> BRIEF
Among these entries, count the lines containing the word "JavaScript" and answer with only the number.
########
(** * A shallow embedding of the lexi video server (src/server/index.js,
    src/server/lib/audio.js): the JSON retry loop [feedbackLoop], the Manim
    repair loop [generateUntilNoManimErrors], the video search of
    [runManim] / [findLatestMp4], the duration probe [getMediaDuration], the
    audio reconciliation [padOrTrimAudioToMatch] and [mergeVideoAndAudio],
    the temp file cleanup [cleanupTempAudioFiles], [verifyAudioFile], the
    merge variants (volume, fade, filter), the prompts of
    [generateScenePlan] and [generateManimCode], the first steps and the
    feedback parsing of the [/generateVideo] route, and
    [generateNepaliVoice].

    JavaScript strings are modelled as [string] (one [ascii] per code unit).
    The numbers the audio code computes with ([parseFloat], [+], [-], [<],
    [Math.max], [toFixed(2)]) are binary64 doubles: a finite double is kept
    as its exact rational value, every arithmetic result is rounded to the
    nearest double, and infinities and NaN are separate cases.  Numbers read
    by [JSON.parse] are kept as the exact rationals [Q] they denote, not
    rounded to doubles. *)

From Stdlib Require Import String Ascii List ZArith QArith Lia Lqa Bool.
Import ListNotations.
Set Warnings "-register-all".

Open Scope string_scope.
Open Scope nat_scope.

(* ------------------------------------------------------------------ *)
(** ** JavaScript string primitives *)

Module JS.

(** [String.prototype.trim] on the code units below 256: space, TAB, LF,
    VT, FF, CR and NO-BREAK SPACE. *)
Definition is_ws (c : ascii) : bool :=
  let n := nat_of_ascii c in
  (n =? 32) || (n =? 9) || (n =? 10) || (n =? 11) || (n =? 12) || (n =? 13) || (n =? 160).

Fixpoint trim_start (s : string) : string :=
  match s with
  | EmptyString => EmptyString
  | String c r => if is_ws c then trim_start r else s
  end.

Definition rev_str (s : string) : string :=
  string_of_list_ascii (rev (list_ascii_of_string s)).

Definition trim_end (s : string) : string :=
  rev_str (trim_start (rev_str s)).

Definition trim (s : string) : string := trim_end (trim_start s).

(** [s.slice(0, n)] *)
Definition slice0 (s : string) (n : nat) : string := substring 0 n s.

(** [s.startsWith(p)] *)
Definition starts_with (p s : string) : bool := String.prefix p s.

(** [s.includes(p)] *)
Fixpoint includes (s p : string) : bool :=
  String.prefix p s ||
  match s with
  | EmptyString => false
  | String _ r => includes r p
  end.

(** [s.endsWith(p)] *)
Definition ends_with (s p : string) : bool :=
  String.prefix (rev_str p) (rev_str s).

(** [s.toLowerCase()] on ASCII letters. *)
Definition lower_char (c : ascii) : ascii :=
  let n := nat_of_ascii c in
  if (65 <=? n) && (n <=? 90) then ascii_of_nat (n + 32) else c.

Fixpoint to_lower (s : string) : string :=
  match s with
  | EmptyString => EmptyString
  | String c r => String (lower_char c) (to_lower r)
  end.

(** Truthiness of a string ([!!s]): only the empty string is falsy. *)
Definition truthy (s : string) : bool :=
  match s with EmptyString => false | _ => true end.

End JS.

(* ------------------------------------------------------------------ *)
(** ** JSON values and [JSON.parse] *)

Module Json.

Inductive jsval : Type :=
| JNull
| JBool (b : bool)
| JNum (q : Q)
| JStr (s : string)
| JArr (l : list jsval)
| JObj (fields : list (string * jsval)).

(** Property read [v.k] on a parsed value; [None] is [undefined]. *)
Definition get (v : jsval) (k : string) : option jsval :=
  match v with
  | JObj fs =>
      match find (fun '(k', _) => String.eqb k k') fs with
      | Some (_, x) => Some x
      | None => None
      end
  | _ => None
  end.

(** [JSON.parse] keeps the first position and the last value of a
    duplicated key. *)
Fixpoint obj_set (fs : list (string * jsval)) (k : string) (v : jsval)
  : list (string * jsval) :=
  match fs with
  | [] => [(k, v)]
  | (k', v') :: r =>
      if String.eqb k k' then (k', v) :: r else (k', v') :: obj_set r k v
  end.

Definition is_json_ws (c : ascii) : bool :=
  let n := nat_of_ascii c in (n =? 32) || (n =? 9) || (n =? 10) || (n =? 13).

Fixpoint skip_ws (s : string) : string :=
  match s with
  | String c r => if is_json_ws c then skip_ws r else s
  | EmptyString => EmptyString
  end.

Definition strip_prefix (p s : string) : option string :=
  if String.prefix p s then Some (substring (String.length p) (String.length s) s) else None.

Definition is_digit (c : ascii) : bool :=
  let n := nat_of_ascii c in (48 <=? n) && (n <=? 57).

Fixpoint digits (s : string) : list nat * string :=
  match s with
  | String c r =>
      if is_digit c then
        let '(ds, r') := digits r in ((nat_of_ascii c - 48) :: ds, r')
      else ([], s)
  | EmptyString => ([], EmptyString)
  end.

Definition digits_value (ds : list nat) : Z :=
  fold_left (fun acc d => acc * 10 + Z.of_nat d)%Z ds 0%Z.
########
> THE COMPLETED TASK
2